Para explicar essa mudança recorrem-se a vários fatores, inclusive a ênfase, familiar desde o trabalho de Piore & Sabei131, no mercado de produção. Idilios improváveis com a mão-de-obra artesanal são evitados, enquanto que novos fatores são enfatizados. Estes incluem mudanças no mercado trabalhista provenientes do desemprego estrutural, que fortalece o controle administrativo. Em vez de utilizá-las com fins contestatórios, como fez-se no passado, pelo menos nos setores centrais das principais organizações de alta margem de lucro da economia, a emergência de novas tecnologias com o aumento da razão entre capital constante e variável do poder trabalhista significa que uma atitude mais favorável para com este último é possível. Ela é até mesmo necessária para evitar-se interrupções custosas na produção, e porque os novos processos exigem uma força de trabalho muito mais qualificada - mesmo nos interstícios das novas tecnologias.132 Esta reestruturação, no entanto, é uma faca de dois gumes: ao mesmo tempo que produz um grupo de trabalhadores mais privilegiados, outros serão consignados para o lado inferior da nova segmentação do mercado de trabalho em virtude do status quo da indústria ou da organização, e possivelmente devido a características discriminatórias e a deficiências na formação de capital humano por parte das empresas. Estas duas faces são o verso e o reverso da reestruturação capitalista.

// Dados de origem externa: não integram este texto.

(* ===== verification/CatalogRun.v ===== *)
(** * What a run may reach, by the catalog it reads its tools from

    The agent workflow (AgentTurn.v) composed with the catalog of the worker
    that lists its tools (Catalog.v) and the access rules (Access.v). *)

From S2P Require Import Prelude GoStr GoPath Json JsonFields Access Tasks CallInputs AgentData AgentLLM AgentTurn AgentSteps AgentTheorems Catalog.
Open Scope string_scope.
Open Scope Z_scope.
Open Scope list_scope.

(** The list a run reads is what a worker's catalog makes of it for the run's
    agent and user, whichever worker it is and whatever it has reloaded. *)
Definition lists_from_catalogs `{GoQuote} (env : Env) (input : RunInput) : Prop :=
  ∀ n tools, tools_result env n = inr tools →
  ∃ c l, star reload NewCatalog c ∧ ListTools (RunAgent input) (RunUserID input) c = inr l ∧ tools = as_read l.

(** The tool a child workflow runs. *)
Definition child_of (w : ChildWork) (x : Listed) : Prop :=
  ResKind (LsRes x) = ToolKindWorkflow ∧
  match w with
  | SubAgent i => ls_name x = AgentToolName (RunAgent i) ∧ LsRef x = Access.Agent (RunAgent i) ∧ ResAgent (LsRes x) = RunAgent i
  | ToolWorkflow wf _ => ResAgent (LsRes x) = "" ∧ ResWorkflow (LsRes x) = wf
  end.

(** The tool a call goes to. *)
Definition call_of (e : effect) (x : Listed) : Prop :=
  match e with
  | ToolRun queue _ i => ls_name x = ExName i ∧ ResKind (LsRes x) ≠ ToolKindWorkflow ∧ queue = ResQueue (LsRes x)
  | ChildStarted _ _ w => child_of w x
  | TaskRegistered t => ls_name x = Tasks.Tool t ∧ ResBackground (LsRes x) = true
  | TaskLaunched _ i => ls_name x = BgTool i ∧ ResBackground (LsRes x) = true ∧ child_of (BgInput i) x
  | _ => False
  end.

Lemma child_tool {GQ : GoQuote} input cc0 chain c x w :
  x ∈ listed c → child_ok input chain cc0 (LsRes x) w → child_of w x.
Proof.
  intros Hx [Hk Hw]. split; [done|]. destruct w as [i|wf raw]; [|by destruct Hw as [? ->]]. destruct Hw as (Hi & Hne & _). rewrite Hi.
  apply elem_of_app in Hx as [(t & -> & _)%list_elem_of_fmap|(a & -> & _)%list_elem_of_fmap]; done.
Qed.

Lemma listed_open {GQ : GoQuote} c input l name res :
  star reload NewCatalog c → ListTools (RunAgent input) (RunUserID input) c = inr l → TlRefused l = "" →
  TlResolutions l !! name = Some res →
  Ready c = true ∧ SnapshotAllowed (cat_access c) (RunUserID input) (Access.Agent (RunAgent input)) = true ∧
  ∃ x, catalog_map c !! name = Some x ∧ ls_name x = name ∧ LsRes x = res ∧ granted c (RunAgent input) x = true ∧
    SnapshotAllowed (cat_access c) (RunUserID input) (LsRef x) = true.
Proof.
  intros ok%reloaded_ok Hl Hr Hres. unfold ListTools, CheckAgent in Hl. destruct (Ready c); [|done]. cbn in Hl.
  destruct (existsb _ _); [|done]. simplify_eq. unfold AllowedToolsFor in *.
  destruct (SnapshotAllowed (cat_access c) (RunUserID input) (Access.Agent (RunAgent input))); [|done]. split; [done|]. split; [done|].
  cbn [negb TlResolutions] in Hres. apply (part_resolutions c (RunAgent input) ok (λ x, SnapshotAllowed (cat_access c) (RunUserID input) (LsRef x))) in Hres
    as [(x & Hx & Hg & Ho)%part_elem Hm]; [|done]. rewrite Hx in Hm. cbn in Hm. simplify_eq. exists x.
  repeat split; try done. by apply catalog_map_spec in Hx as [_ ?].
Qed.

(** C4. Every call a run sends, in the background or not, goes to a tool of a
    worker's catalog, once that has read its agents and its rules, that the
    run's agent is given and that the access rules leave open to the run's
    user, the agent itself open to that user; a sub-agent's run is of another
    agent, open to the user too. *)
Theorem run_within_rules env {JE : JSONErrors} {GQ : GoQuote} {OJ : OutputJSON} input e :
  lists_from_catalogs env input → e ∈ log (AgentWorkflow env input).2 → sends_tool e →
  ∃ c x, star reload NewCatalog c ∧ Ready c = true ∧
    SnapshotAllowed (cat_access c) (RunUserID input) (Access.Agent (RunAgent input)) = true ∧
    catalog_map c !! ls_name x = Some x ∧ granted c (RunAgent input) x = true ∧
    SnapshotAllowed (cat_access c) (RunUserID input) (LsRef x) = true ∧ call_of e x.
Proof.
  intros Hcat He Hs. destruct (AgentWorkflow env input) as [res w] eqn:E. pose proof (run_given env input res w E) as H.
  rewrite Forall_forall in H. destruct (proj1 (H e He) Hs) as (n & tools & skills & signed & Ht & Hr & Hd).
  destruct (Hcat n tools Ht) as (c & l & Hc & Hl & ->). cbn in Hr.
  assert (Hget : ∀ name r, Resolutions (as_read l) !! name = Some r → (∀ x, x ∈ listed c → ls_name x = name → LsRes x = r → call_of e x) →
    ∃ c x, star reload NewCatalog c ∧ Ready c = true ∧
    SnapshotAllowed (cat_access c) (RunUserID input) (Access.Agent (RunAgent input)) = true ∧
    catalog_map c !! ls_name x = Some x ∧ granted c (RunAgent input) x = true ∧
    SnapshotAllowed (cat_access c) (RunUserID input) (LsRef x) = true ∧ call_of e x).
  { intros name r Hn Hcall. destruct (listed_open c input l name r Hc Hl Hr Hn) as (H1 & H2 & x & H3 & H4 & H5 & H6 & H7).
    exists c, x. rewrite H4. repeat split; try done. apply Hcall; try done. by apply catalog_map_spec in H3 as [? _]; [|by apply reloaded_ok]. }
  destruct e; try done; cbn in Hd.
  - destruct Hd as (r & H1 & H2 & H3 & _). apply (Hget _ r H1). intros x _ Hx <-. done.
  - destruct Hd as (name & r & H1 & H2). apply (Hget _ r H1). intros x Hin Hx <-. by eapply child_tool.
  - destruct Hd as (H1 & _ & r & H2 & H3). apply (Hget _ r H2). intros x _ Hx <-. done.
  - destruct Hd as (H1 & r & H2 & H3 & H4). apply (Hget _ r H2). intros x Hin Hx <-. cbn. split; [done|]. split; [done|]. by eapply child_tool.
Qed.

#[local] Instance team_json_errors : JSONErrors := λ _ _, "".
#[local] Instance team_quote : GoQuote := λ s, s.
#[local] Instance team_output : OutputJSON := λ _, None.

Definition team : Catalog :=
  SetAccess (mkSnapshot [mkRule 1 KindPattern "agent_bob" [] []] (list_to_map [("u1", mkUser "u1" false false [])]))
    (SetAgents [mkEntry "jarvis" "" "" "" [] ["agent_*"] "never"; mkEntry "ada" "Ada" "" "" [] [] "never"; mkEntry "bob" "" "" "" [] [] "never"] NewCatalog).

(** Runs that read their tools from [team], the model delegating to ada. *)
Definition team_env : Env :=
  let e := delegating_env "ada" in
  mkAgentEnv (λ _, false) (λ _ _, Written) (skills_result e) (λ _, inr (as_read (AllowedToolsFor "jarvis" "u1" team))) (choose_result e) (server_result e)
    (λ _ _, inr noResponse) (λ _, None) (λ _ _, inr "") (λ _ _, None) (λ _ _, inr (mkExecOut "" false [])) (λ _ _, inr "") "" "s:p:jarvis:m7" "agents".

Lemma team_lists : lists_from_catalogs team_env jarvis_turn.
Proof.
  intros n tools Ht. exists team, (AllowedToolsFor "jarvis" "u1" team). split; [|split; [vm_compute; reflexivity|by injection Ht as <-]].
  eapply star_step; [apply reload_agents|eapply star_step; [apply reload_access|apply star_refl]].
  cbn; repeat (apply NoDup_cons; split; [set_solver|]); constructor.
Qed.

Lemma run_within_rules_witness :
  ∃ e c x, e ∈ log (AgentWorkflow team_env jarvis_turn).2 ∧ sends_tool e ∧ catalog_map c !! ls_name x = Some x ∧
    SnapshotAllowed (cat_access c) "u1" (LsRef x) = true ∧ call_of e x.
Proof.
  assert (H : existsb (λ e, match e with ChildStarted _ _ (SubAgent _) => true | _ => false end) (log (AgentWorkflow team_env jarvis_turn).2) = true)
    by (vm_compute; reflexivity).
  apply existsb_exists in H as (e & Hin & He). apply list_elem_of_In in Hin. assert (Hs : sends_tool e) by by destruct e.
  destruct (run_within_rules team_env jarvis_turn e team_lists Hin Hs) as (c & x & _ & _ & _ & H1 & _ & H2 & H3).
  exists e, c, x. repeat split; assumption.
Defined.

Um aspecto interessante do argumento de Kern & Schumann133 é a necessidade de reconhecer que disputas políticas são travadas dentro da administração e entre seus integrantes quanto à conveniência de introduzir novos conceitos de produção. Os autores advogam que o movimento trabalhista, em vez de opor-se a mudanças, deveria buscar alianças estratégicas junto às forças progressistas na administração e apressar o desenvolvimento de forças produtivas e relações sociais com vista à produção. Com efeito, o que está sendo reconhecido é que a tradicional concepção marxista da política de produção como um jogo de soma zero não é mais muito útil. Quando relações biunívocas entre trabalhadores e a administração dependem muito mais da formação de especializações e de capital que da exploração extensiva do poder bruto dos trabalhadores, a concepção de jogo soma zero aplicada ao processo de trabalho como um locus das lutas de classes não desempenha outro papel que um discurso retórico. Não apenas as políticas de produção podem dar lugar à produção de políticas na arena política, por intermédio de práticas de sindicalismo político e de negociações corporatistas134, como também as negociações junto às empresas podem produzir empates entre o trabalhadores e o capital nos termos das condições em que operam. Tais mudanças não parecem apressar o impulso revolucionário ou estimular muitos trabalhadores indolentes para as exigências da luta de classes. A história passada das relações trabalhistas e das políticas democráticas nas sociedades avançadas deveriam servir para que sejamos bastante céticos, não só quanto ao potencial das políticas passadas e dos modos de luta como meios de conseguir esses resultados, mas também quanto à existência de um fundamento nesses meios e fins supostamente desejáveis. Tampouco se deve recorrer a argumentos de hegemonia para salvar os meios e os fins da indiferença daqueles a quem eles supostamente servem, como foi salientado em outra ocasião.135

As sugestões de Kern & Schumann136 quanto ao modo como a política sindical deveria se desenvolver face às oportunidades advindas com a "flexibilização" exigem as seguintes estratégias:

Nos Estados Unidos, o sistema de produção flexível era usado para favorecer a "des-especialização " dos trabalhadores, aumentar o poder relativo da administração e produzir grandes lotes de um produto padronizado.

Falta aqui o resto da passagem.